▶ [Exercise materials]
##########
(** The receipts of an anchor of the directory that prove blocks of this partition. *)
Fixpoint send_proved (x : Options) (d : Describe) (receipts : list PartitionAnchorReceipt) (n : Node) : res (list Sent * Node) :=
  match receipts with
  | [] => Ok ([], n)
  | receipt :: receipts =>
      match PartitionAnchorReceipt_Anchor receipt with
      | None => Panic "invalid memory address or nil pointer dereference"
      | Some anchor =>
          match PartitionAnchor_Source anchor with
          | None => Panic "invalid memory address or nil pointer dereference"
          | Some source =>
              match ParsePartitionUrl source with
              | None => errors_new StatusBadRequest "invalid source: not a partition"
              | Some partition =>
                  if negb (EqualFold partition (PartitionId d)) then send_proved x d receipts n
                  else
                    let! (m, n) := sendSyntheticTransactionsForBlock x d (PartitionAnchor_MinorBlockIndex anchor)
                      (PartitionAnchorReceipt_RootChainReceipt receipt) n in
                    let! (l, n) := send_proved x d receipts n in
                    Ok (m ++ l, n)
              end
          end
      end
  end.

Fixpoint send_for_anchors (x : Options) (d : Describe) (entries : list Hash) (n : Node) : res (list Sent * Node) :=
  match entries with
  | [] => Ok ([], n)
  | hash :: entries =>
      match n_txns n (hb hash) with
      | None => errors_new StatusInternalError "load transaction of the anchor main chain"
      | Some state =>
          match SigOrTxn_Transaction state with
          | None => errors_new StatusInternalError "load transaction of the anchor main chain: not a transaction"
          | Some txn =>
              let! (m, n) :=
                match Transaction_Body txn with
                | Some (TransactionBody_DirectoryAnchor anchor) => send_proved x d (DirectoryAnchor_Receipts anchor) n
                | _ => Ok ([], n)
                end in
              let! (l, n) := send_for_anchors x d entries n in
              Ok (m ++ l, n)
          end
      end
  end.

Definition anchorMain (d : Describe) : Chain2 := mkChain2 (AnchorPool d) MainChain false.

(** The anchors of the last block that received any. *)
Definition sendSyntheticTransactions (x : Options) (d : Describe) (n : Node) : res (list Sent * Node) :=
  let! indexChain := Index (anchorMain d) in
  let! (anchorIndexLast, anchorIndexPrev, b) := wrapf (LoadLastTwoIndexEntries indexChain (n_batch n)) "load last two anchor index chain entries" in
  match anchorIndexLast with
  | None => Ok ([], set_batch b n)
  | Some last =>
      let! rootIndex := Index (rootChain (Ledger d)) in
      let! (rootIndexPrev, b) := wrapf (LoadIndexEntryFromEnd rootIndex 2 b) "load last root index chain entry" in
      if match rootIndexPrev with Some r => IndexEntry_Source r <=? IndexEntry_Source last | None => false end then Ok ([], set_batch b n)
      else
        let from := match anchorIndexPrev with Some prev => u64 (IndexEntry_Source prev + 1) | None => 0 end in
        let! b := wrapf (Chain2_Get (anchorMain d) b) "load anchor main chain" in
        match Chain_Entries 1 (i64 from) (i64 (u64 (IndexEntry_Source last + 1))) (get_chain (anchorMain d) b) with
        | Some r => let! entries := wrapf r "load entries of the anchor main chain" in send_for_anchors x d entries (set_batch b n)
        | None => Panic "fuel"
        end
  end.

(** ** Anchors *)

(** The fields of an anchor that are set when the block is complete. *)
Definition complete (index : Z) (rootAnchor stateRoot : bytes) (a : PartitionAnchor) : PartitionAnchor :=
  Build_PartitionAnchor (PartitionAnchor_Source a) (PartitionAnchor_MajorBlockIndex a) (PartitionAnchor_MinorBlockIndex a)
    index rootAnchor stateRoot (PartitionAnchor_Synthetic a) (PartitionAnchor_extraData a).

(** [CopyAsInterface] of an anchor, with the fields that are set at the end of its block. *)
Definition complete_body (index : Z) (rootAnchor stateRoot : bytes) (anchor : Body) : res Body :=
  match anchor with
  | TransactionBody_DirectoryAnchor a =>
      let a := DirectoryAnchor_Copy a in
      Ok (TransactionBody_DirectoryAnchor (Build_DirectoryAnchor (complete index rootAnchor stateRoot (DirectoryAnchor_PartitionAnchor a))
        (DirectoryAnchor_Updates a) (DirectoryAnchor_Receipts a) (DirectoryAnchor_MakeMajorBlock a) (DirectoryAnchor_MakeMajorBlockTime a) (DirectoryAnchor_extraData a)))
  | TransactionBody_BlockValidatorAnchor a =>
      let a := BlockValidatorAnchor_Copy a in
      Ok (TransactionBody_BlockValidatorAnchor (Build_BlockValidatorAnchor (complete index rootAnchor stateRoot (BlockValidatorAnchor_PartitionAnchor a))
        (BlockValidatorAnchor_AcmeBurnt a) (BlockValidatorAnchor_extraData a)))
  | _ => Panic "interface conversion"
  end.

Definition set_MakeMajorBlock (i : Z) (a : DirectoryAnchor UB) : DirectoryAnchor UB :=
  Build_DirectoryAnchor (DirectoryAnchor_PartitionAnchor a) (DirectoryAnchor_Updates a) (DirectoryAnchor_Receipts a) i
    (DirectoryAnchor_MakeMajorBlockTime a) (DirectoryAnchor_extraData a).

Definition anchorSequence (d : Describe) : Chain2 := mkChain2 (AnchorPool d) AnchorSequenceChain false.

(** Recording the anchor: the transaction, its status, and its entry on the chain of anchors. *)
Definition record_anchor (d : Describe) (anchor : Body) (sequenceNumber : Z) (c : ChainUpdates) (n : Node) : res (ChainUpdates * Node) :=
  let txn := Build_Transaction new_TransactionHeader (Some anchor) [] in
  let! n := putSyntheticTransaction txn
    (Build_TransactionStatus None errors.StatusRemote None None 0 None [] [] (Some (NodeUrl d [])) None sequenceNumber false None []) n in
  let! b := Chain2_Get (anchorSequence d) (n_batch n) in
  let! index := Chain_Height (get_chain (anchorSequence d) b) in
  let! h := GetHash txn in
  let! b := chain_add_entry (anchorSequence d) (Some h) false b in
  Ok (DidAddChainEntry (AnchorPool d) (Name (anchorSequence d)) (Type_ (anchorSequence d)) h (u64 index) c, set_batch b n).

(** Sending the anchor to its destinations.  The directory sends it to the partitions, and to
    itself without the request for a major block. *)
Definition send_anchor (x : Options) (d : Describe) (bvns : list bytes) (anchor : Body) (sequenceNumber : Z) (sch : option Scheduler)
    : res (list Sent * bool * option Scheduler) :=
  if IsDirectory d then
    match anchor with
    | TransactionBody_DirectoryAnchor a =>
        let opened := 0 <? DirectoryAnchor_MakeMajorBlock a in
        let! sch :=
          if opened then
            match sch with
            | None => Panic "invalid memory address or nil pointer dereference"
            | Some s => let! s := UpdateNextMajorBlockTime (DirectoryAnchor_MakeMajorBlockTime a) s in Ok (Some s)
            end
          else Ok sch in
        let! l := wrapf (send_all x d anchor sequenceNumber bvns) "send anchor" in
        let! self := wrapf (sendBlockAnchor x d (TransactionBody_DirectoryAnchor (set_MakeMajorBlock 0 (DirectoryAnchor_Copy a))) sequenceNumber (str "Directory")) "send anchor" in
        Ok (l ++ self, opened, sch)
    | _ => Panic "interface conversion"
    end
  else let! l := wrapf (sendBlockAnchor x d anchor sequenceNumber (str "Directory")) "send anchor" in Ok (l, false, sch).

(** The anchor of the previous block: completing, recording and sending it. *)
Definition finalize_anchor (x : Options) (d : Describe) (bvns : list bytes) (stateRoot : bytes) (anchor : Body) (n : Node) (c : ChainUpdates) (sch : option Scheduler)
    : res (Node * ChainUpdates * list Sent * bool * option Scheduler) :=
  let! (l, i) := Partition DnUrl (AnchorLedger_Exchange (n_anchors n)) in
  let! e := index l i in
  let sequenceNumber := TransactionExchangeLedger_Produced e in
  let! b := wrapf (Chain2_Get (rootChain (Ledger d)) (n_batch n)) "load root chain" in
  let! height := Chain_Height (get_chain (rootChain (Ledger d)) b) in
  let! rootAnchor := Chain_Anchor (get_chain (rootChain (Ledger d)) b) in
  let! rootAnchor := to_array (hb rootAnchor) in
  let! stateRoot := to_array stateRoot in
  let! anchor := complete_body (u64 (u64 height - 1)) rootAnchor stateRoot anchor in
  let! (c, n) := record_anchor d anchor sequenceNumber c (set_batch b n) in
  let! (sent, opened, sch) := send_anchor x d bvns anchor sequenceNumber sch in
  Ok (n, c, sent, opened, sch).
##########
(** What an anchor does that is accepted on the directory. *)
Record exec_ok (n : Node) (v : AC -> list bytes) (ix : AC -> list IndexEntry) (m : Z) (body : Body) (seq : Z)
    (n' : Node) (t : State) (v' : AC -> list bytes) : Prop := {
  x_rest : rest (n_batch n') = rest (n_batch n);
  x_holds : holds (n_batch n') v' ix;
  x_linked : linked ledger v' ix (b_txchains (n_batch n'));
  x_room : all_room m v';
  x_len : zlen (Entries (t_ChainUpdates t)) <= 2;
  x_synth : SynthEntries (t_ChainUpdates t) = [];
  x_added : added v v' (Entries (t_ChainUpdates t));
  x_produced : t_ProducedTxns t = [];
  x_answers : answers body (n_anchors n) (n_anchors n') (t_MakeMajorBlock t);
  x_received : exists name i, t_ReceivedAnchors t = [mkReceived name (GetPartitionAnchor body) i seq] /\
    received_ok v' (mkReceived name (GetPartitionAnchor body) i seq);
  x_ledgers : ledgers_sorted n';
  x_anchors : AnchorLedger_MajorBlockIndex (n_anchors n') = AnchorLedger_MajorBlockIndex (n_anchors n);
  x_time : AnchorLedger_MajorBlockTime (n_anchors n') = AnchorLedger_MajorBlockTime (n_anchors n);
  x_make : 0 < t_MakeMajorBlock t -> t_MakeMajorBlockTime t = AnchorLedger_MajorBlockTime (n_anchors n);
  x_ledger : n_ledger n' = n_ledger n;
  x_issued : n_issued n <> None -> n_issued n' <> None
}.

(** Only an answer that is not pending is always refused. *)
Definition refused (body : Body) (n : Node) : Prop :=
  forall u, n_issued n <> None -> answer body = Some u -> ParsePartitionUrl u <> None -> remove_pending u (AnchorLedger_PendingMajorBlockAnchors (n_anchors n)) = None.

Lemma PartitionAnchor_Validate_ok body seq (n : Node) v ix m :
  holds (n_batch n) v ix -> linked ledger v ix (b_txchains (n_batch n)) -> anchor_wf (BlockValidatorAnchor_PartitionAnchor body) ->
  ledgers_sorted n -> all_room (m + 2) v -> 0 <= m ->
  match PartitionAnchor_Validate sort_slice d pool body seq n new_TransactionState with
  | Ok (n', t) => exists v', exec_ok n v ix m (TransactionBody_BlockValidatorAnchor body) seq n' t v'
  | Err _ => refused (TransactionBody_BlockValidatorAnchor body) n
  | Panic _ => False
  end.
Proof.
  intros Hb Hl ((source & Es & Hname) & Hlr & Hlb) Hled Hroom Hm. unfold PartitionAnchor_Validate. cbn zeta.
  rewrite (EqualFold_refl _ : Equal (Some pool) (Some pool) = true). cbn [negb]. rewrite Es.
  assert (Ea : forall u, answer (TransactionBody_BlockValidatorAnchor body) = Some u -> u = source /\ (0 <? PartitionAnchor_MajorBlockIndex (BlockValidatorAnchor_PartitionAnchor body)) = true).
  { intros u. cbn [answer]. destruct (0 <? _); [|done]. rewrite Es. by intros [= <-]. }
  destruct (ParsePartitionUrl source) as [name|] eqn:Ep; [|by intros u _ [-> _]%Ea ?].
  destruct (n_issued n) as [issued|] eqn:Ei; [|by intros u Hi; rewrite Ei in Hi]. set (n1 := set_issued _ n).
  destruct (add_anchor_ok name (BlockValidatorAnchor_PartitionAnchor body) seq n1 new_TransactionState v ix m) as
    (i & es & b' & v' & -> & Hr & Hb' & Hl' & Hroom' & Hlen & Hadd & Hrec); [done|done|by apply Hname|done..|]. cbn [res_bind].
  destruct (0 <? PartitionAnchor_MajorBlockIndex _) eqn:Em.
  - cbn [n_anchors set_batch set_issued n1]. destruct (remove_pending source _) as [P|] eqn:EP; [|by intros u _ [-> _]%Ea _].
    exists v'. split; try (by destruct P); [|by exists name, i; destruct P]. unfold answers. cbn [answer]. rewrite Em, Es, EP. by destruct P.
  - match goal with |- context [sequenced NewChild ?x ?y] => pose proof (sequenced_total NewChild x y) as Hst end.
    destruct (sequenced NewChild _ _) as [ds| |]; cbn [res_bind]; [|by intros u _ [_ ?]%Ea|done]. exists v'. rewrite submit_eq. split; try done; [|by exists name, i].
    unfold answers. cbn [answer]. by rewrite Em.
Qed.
##########
▶ [Action item]
Among the records above, extract exactly the lines from the line with "Some anchor =>" to the line with "source: not a", both lines included, and leave out the rest.

▶ [Answer box]
      | Some anchor =>
          match PartitionAnchor_Source anchor with
          | None => Panic "invalid memory address or nil pointer dereference"
          | Some source =>
              match ParsePartitionUrl source with
              | None => errors_new StatusBadRequest "invalid source: not a partition"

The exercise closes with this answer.